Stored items
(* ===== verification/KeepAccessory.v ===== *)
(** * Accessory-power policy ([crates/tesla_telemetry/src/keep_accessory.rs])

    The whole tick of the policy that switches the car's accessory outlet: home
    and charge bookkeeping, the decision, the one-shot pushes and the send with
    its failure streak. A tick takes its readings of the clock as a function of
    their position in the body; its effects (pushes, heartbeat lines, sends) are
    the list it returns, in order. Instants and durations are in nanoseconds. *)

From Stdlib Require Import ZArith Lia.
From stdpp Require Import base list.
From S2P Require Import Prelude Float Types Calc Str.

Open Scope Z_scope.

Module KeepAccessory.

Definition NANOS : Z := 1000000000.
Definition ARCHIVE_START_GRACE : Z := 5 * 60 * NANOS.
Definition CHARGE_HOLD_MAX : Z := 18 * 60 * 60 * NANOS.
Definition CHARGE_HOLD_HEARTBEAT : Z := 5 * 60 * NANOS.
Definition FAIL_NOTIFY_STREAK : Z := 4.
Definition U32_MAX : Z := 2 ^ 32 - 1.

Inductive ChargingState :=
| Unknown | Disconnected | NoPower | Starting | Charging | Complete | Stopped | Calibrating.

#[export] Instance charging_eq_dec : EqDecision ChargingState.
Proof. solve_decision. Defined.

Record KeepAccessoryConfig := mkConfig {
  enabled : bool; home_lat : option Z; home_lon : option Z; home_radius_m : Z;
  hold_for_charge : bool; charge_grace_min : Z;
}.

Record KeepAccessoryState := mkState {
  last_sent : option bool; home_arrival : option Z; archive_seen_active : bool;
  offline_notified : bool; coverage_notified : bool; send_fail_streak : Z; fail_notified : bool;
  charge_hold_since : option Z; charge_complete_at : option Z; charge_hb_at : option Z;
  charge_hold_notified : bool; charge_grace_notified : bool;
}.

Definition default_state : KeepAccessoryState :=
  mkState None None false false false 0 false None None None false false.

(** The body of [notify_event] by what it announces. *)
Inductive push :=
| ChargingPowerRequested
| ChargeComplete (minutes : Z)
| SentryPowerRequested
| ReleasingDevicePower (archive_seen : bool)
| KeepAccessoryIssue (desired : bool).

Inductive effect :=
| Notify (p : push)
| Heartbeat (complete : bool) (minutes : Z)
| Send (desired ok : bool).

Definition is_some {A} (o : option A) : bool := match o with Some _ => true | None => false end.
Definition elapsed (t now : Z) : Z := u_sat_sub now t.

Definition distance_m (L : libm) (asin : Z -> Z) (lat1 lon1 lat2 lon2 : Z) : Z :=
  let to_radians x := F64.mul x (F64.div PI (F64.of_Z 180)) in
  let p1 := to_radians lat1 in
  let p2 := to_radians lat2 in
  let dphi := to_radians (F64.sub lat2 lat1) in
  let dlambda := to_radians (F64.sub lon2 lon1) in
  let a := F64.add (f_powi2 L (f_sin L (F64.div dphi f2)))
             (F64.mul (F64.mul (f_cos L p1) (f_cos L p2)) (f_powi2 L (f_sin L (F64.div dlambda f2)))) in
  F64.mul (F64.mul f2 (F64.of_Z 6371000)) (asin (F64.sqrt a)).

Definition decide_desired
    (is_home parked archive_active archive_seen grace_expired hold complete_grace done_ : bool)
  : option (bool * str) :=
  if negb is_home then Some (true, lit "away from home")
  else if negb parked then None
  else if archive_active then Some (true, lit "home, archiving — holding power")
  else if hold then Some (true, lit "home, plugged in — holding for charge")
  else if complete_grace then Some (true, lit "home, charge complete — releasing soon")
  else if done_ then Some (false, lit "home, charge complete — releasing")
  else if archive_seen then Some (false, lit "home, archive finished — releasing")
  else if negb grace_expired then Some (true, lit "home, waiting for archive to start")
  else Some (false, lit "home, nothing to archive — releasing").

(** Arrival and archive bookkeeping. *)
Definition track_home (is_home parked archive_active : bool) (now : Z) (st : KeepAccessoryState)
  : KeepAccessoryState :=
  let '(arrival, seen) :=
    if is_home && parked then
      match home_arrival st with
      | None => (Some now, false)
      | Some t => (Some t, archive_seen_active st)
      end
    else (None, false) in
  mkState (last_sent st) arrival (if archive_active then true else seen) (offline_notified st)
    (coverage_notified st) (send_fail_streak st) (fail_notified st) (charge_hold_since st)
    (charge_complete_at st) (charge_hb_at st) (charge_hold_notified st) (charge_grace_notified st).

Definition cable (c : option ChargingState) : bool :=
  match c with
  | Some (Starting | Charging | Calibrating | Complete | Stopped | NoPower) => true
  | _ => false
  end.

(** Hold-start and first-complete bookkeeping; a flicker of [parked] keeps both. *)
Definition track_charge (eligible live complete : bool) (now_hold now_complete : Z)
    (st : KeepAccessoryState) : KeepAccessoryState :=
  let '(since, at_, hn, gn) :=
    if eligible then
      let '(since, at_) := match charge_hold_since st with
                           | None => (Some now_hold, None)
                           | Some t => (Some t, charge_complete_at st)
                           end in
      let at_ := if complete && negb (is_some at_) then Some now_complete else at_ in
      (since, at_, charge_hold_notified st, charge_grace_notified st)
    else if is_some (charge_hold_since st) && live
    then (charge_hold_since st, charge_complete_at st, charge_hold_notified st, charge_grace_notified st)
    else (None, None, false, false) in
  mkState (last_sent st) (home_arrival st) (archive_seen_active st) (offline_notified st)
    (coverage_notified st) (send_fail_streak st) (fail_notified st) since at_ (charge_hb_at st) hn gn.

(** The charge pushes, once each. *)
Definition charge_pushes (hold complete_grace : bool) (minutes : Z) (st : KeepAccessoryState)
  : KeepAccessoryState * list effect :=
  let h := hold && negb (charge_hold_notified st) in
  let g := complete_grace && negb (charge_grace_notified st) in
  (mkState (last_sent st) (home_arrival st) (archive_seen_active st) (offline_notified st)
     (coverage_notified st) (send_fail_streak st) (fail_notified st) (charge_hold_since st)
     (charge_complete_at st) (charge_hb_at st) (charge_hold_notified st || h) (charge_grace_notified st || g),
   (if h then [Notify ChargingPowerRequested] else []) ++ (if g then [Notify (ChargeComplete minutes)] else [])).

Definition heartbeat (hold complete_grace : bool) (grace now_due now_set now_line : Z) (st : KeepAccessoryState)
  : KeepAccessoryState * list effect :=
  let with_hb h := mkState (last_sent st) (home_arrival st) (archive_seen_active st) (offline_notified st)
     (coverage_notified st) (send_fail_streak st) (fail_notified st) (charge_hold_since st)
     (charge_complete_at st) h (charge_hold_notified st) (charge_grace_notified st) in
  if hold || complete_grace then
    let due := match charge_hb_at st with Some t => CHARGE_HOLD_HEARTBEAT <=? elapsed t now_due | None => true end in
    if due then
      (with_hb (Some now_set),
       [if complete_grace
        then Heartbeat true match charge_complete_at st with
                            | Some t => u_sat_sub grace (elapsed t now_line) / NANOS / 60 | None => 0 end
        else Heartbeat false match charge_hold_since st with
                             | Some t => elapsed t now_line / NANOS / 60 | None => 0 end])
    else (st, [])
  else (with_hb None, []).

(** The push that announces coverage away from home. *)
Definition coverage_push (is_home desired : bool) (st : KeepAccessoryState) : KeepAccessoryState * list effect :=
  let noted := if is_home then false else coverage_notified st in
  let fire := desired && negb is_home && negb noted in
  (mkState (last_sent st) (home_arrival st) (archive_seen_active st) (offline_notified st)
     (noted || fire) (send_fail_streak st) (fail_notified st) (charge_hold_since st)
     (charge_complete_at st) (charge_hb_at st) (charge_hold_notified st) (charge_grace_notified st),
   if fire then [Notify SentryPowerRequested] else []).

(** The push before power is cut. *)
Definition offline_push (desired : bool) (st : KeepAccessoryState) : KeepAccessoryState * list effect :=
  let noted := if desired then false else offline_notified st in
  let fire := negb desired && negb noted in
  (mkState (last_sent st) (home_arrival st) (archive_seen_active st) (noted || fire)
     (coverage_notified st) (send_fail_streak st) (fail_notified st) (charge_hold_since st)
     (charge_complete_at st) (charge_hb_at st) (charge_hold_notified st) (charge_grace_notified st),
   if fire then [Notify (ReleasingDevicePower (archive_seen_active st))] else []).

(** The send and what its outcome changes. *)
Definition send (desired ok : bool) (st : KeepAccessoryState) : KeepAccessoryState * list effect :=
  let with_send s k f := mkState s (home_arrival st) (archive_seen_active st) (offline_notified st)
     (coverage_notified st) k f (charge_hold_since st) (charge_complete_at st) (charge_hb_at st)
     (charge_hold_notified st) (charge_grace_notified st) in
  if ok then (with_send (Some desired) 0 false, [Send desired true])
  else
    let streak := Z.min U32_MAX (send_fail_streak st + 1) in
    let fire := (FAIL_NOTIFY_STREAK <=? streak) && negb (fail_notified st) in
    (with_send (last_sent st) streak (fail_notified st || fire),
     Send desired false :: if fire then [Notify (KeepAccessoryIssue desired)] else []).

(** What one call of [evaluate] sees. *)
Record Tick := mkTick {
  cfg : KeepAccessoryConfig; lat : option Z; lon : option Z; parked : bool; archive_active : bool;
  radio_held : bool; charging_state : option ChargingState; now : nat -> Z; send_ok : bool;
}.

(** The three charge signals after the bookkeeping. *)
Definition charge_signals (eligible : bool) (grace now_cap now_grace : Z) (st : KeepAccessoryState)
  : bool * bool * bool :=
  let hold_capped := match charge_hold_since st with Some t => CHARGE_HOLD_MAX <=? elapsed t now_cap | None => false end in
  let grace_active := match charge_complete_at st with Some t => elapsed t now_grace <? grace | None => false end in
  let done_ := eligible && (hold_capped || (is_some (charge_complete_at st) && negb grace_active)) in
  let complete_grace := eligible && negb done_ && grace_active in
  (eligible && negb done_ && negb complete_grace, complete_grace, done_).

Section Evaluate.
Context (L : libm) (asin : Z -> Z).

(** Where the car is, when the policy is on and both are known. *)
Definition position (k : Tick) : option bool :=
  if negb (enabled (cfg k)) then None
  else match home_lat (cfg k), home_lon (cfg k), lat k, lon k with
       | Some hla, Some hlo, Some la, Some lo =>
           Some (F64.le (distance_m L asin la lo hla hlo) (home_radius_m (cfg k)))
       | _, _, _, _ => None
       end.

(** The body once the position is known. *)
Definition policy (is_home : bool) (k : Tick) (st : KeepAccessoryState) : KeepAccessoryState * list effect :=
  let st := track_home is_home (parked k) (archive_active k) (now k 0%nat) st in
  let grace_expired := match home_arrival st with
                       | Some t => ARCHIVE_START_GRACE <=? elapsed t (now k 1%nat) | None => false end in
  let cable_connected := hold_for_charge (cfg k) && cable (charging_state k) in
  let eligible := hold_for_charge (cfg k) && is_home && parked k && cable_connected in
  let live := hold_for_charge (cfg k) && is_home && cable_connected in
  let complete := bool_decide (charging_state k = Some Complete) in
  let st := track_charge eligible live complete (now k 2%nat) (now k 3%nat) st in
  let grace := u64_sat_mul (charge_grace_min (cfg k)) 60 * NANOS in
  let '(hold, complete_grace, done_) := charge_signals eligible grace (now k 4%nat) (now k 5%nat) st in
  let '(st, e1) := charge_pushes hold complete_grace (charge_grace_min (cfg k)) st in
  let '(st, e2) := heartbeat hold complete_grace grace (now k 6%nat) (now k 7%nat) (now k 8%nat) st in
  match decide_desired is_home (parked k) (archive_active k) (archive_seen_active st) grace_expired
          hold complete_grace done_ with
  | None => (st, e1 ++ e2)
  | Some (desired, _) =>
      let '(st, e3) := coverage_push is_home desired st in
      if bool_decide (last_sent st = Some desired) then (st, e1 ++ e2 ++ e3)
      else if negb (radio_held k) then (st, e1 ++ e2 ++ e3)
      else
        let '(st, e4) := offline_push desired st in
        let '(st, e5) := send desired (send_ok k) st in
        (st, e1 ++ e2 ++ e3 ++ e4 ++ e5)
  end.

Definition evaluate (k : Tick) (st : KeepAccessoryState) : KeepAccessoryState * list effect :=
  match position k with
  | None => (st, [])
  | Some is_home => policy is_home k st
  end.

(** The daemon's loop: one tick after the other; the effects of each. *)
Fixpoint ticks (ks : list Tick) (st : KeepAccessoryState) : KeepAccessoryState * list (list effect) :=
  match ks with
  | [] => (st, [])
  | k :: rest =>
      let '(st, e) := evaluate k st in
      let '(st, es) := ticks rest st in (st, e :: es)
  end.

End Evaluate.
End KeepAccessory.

* * *

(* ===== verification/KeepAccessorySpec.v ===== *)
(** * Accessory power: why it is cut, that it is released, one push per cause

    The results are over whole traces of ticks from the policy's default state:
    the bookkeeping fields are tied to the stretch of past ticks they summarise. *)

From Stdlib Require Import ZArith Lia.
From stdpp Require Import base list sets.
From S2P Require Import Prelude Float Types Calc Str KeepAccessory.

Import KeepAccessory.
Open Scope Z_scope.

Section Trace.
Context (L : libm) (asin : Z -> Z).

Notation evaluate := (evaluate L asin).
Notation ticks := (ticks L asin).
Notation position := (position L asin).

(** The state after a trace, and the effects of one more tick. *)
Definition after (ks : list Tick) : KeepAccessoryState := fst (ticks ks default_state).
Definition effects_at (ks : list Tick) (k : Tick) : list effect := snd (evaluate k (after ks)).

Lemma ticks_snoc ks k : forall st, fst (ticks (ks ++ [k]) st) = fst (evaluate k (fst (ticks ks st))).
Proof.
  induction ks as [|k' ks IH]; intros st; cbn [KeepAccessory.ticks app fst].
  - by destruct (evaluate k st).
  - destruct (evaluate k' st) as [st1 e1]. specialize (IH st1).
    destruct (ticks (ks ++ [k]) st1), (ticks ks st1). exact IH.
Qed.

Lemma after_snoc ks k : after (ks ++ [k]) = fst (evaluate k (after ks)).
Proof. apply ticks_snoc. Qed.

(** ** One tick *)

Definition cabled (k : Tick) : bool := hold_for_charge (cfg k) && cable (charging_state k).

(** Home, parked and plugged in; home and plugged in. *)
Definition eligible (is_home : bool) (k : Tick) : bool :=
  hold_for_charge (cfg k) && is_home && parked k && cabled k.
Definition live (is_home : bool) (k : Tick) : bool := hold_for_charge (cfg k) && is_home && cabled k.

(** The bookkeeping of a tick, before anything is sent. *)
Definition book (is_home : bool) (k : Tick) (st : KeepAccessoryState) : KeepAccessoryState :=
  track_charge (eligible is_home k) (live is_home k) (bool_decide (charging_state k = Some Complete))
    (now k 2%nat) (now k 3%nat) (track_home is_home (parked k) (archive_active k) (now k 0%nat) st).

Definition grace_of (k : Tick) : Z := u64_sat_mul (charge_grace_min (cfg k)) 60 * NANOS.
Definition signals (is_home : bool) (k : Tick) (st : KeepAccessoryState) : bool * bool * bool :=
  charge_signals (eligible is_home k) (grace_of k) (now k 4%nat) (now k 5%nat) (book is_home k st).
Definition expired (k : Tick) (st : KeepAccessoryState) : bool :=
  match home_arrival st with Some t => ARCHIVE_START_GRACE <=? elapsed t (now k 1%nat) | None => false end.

### Task requirements
Retype exactly the lines above, from the one with "else (with_hb None, [])." through the one with "let streak := Z.min", inclusive.

### Result
  else (with_hb None, []).

(** The push that announces coverage away from home. *)
Definition coverage_push (is_home desired : bool) (st : KeepAccessoryState) : KeepAccessoryState * list effect :=
  let noted := if is_home then false else coverage_notified st in
  let fire := desired && negb is_home && negb noted in
  (mkState (last_sent st) (home_arrival st) (archive_seen_active st) (offline_notified st)
     (noted || fire) (send_fail_streak st) (fail_notified st) (charge_hold_since st)
     (charge_complete_at st) (charge_hb_at st) (charge_hold_notified st) (charge_grace_notified st),
   if fire then [Notify SentryPowerRequested] else []).

(** The push before power is cut. *)
Definition offline_push (desired : bool) (st : KeepAccessoryState) : KeepAccessoryState * list effect :=
  let noted := if desired then false else offline_notified st in
  let fire := negb desired && negb noted in
  (mkState (last_sent st) (home_arrival st) (archive_seen_active st) (noted || fire)
     (coverage_notified st) (send_fail_streak st) (fail_notified st) (charge_hold_since st)
     (charge_complete_at st) (charge_hb_at st) (charge_hold_notified st) (charge_grace_notified st),
   if fire then [Notify (ReleasingDevicePower (archive_seen_active st))] else []).

(** The send and what its outcome changes. *)
Definition send (desired ok : bool) (st : KeepAccessoryState) : KeepAccessoryState * list effect :=
  let with_send s k f := mkState s (home_arrival st) (archive_seen_active st) (offline_notified st)
     (coverage_notified st) k f (charge_hold_since st) (charge_complete_at st) (charge_hb_at st)
     (charge_hold_notified st) (charge_grace_notified st) in
  if ok then (with_send (Some desired) 0 false, [Send desired true])
  else
    let streak := Z.min U32_MAX (send_fail_streak st + 1) in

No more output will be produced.